Monday, March 30, 2020

How Does the Coronavirus Behave Inside a Patient? by Siddhartha Mukerjee


View article HERE.










March 26, 2020


This article by Siddhartha Mukerjee that appears in the The New Yorker is a lengthy, technical one the corona virus itself.  While much research needs to be done, the initial load of the virus, at least for now, seems key as follows:
"What sparse evidence we have about coronaviruses suggests that they may follow the pattern seen in influenza. In a 2004 study of the coronavirus that causes sars, a cousin of the one that causes covid-19, a team from Hong Kong found that a higher initial load of virus—measured in the nasopharynx, the cavity in the deep part of your throat above your palate—was correlated with a more severe respiratory illness. Nearly all the sars patients who came in initially with a low or undetectable level of virus in the nasopharynx were found at a two-month follow-up to be still alive. Those with the highest level had a twenty- to forty-per-cent mortality rate. This pattern held true regardless of a patient’s age, underlying conditions, and the like. Research into another acute viral illness, Crimean-Congo hemorrhagic fever, reached a similar conclusion: the more virus you had at the start, the more likely you were to die.
 Perhaps the strongest association between the intensity of exposure and the intensity of subsequent disease is seen in measles research. “I want to emphasize that measles and covid-19 are different diseases caused by very different viruses with different behaviors,” Rik de Swart, a virologist at Erasmus University, in Rotterdam, cautioned when we spoke, “but in measles there are several clear indications that the severity of illness relates to the dose of exposure.

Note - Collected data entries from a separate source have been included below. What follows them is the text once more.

(** * Data-Science-Blog: the cleaning pipeline of [clean_data.py]

    A shallow embedding of [src/clean_data/clean_data.py] and of the part of
    pandas/numpy it relies on, followed by the properties of the pipeline.

    Conventions of the embedding:
    - a pandas [DataFrame] is a header (ordered column names with their dtype)
      and an ordered list of rows, each a row label with a finite map from
      column names to cells;
    - NaN and None are both the null cell [Null]; numbers are exact rationals
      ([Qc]) standing for floats;
    - exceptions are the [Raise] results of an error monad; the tables that
      are mutated in place live in a store of objects addressed by
      references, so that aliasing between caller and callee is visible. *)

From stdpp Require Import gmap strings list fin_maps numbers sorting.
From Stdlib Require Import Ascii QArith Qcanon.

Open Scope string_scope.
Open Scope list_scope.

(** ** Exceptions and results *)

Inductive error := KeyError | IndexError | TypeError | AttributeError | ValueError.

Inductive result (A : Type) :=
  | Ok (a : A)
  | Raise (e : error).
Arguments Ok {A} a.
Arguments Raise {A} e.

Global Instance error_eq_dec : EqDecision error.
Proof. solve_decision. Defined.

Global Instance result_ret : MRet result := fun A a => Ok a.
Global Instance result_bind : MBind result :=
  fun A B f m => match m with Ok a => f a | Raise e => Raise e end.
Global Instance result_fmap : FMap result :=
  fun A B f m => match m with Ok a => Ok (f a) | Raise e => Raise e end.

(** ** Cells, series and data frames *)

(** Row labels (the index of a frame): listing ids. *)
Abbreviation label := Z (only parsing).

(** The two dtype classes [select_dtypes] distinguishes in this code. *)
Inductive dtype := number | object.

Global Instance dtype_eq_dec : EqDecision dtype.
Proof. solve_decision. Defined.

(** A cell of a listings table. *)
Inductive cell :=
  | Null
  | Num (q : Qc)
  | Text (s : string).

Global Instance cell_eq_dec : EqDecision cell.
Proof. solve_decision. Defined.
Global Instance cell_inhabited : Inhabited cell := populate Null.

(** A cell of the table built by [get_df_from_column]: the list of tokens of
    a row, or a Python int (an indicator or a count). *)
Inductive dcell :=
  | Tokens (l : list string)
  | Int (n : Z).

Global Instance dcell_eq_dec : EqDecision dcell.
Proof. solve_decision. Defined.
Global Instance dcell_inhabited : Inhabited dcell := populate (Int 0).

Record Series (C : Type) := mkSeries {
  s_dtype : dtype;
  s_items : list (label * C)
}.
Arguments mkSeries {C} _ _.
Arguments s_dtype {C} _.
Arguments s_items {C} _.

Record DataFrame (C : Type) := mkDataFrame {
  columns : list (string * dtype);
  rows : list (label * gmap string C)
}.
Arguments mkDataFrame {C} _ _.
Arguments columns {C} _.
Arguments rows {C} _.

(** The labels given to [drop], with the axis they are read on. *)
Inductive axis_labels :=
  | RowLabels (ls : list label)
  | ColumnLabels (ls : list string).


Section pandas.
Context {C : Type} `{!Inhabited C}.

Definition s_index (s : Series C) : list label := (s_items s).*1.
Definition s_values (s : Series C) : list C := (s_items s).*2.

(** [df.columns.tolist()] and [df.index.tolist()]. *)
Definition names (df : DataFrame C) : list string := (columns df).*1.
Definition index (df : DataFrame C) : list label := (rows df).*1.

(** [df.shape]. *)
Definition shape (df : DataFrame C) : nat * nat :=
  (length (rows df), length (columns df)).

(** The dtype of the first column of that name. *)
Fixpoint dtype_of (cols : list (string * dtype)) (c : string) : option dtype :=
  match cols with
  | [] => None
  | (c', t) :: cols' => if decide (c' = c) then Some t else dtype_of cols' c
  end.

(** [df[c]]: a missing column is a KeyError. *)
Definition getitem (df : DataFrame C) (c : string) : result (Series C) :=
  match dtype_of (columns df) c with
  | Some t => Ok (mkSeries t (map (fun '(i, r) => (i, r !!! c)) (rows df)))
  | None => Raise KeyError
  end.

(** The rows of [df[c] = s], the values of [s] taken by position (in this
    code [s] is always computed from a column of [df] itself, so that both
    carry the same index); a missing value is the default cell. *)
Fixpoint assign_column (c : string) (rs : list (label * gmap string C))
    (vs : list C) : list (label * gmap string C) :=
  match rs with
  | [] => []
  | (i, r) :: rs' =>
      (i, <[c := hd inhabitant vs]> r) :: assign_column c rs' (tl vs)
  end.

Definition set_dtype (c : string) (t : dtype) (cols : list (string * dtype))
    : list (string * dtype) :=
  map (fun '(c', t') => if decide (c' = c) then (c', t) else (c', t')) cols.

(** [df[c] = s]: overwrites the column when it exists, appends it otherwise. *)
Definition setitem (df : DataFrame C) (c : string) (s : Series C) : DataFrame C :=
  mkDataFrame
    (if decide (c ∈ names df) then set_dtype c (s_dtype s) (columns df)
     else columns df ++ [(c, s_dtype s)])
    (assign_column c (rows df) (s_values s)).

(** [df.drop(labels, axis=1)]: every label must be a column (KeyError). *)
Definition drop_columns (df : DataFrame C) (labels : list string)
    : result (DataFrame C) :=
  if decide (Forall (fun l => l ∈ names df) labels) then
    Ok (mkDataFrame
          (filter (fun p => p.1 ∉ labels) (columns df))
          (map (fun '(i, r) => (i, foldr delete r labels)) (rows df)))
  else Raise KeyError.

And it makes immunological sense, because the interaction between the virus and the immune system is a race in time. It’s a race between the virus finding enough target cells to replicate and the antiviral response aiming to eliminate the virus. If you give the virus a head start with a large dose, you get higher viremia, more dissemination, higher infection, and worse disease.”"
Although more research is needed, this analysis is consistent with all that's been said regarding limiting one's exposure to the virus such as through social distancing, observing stay-at-home orders, good hygiene, not touching your eyes, and so on.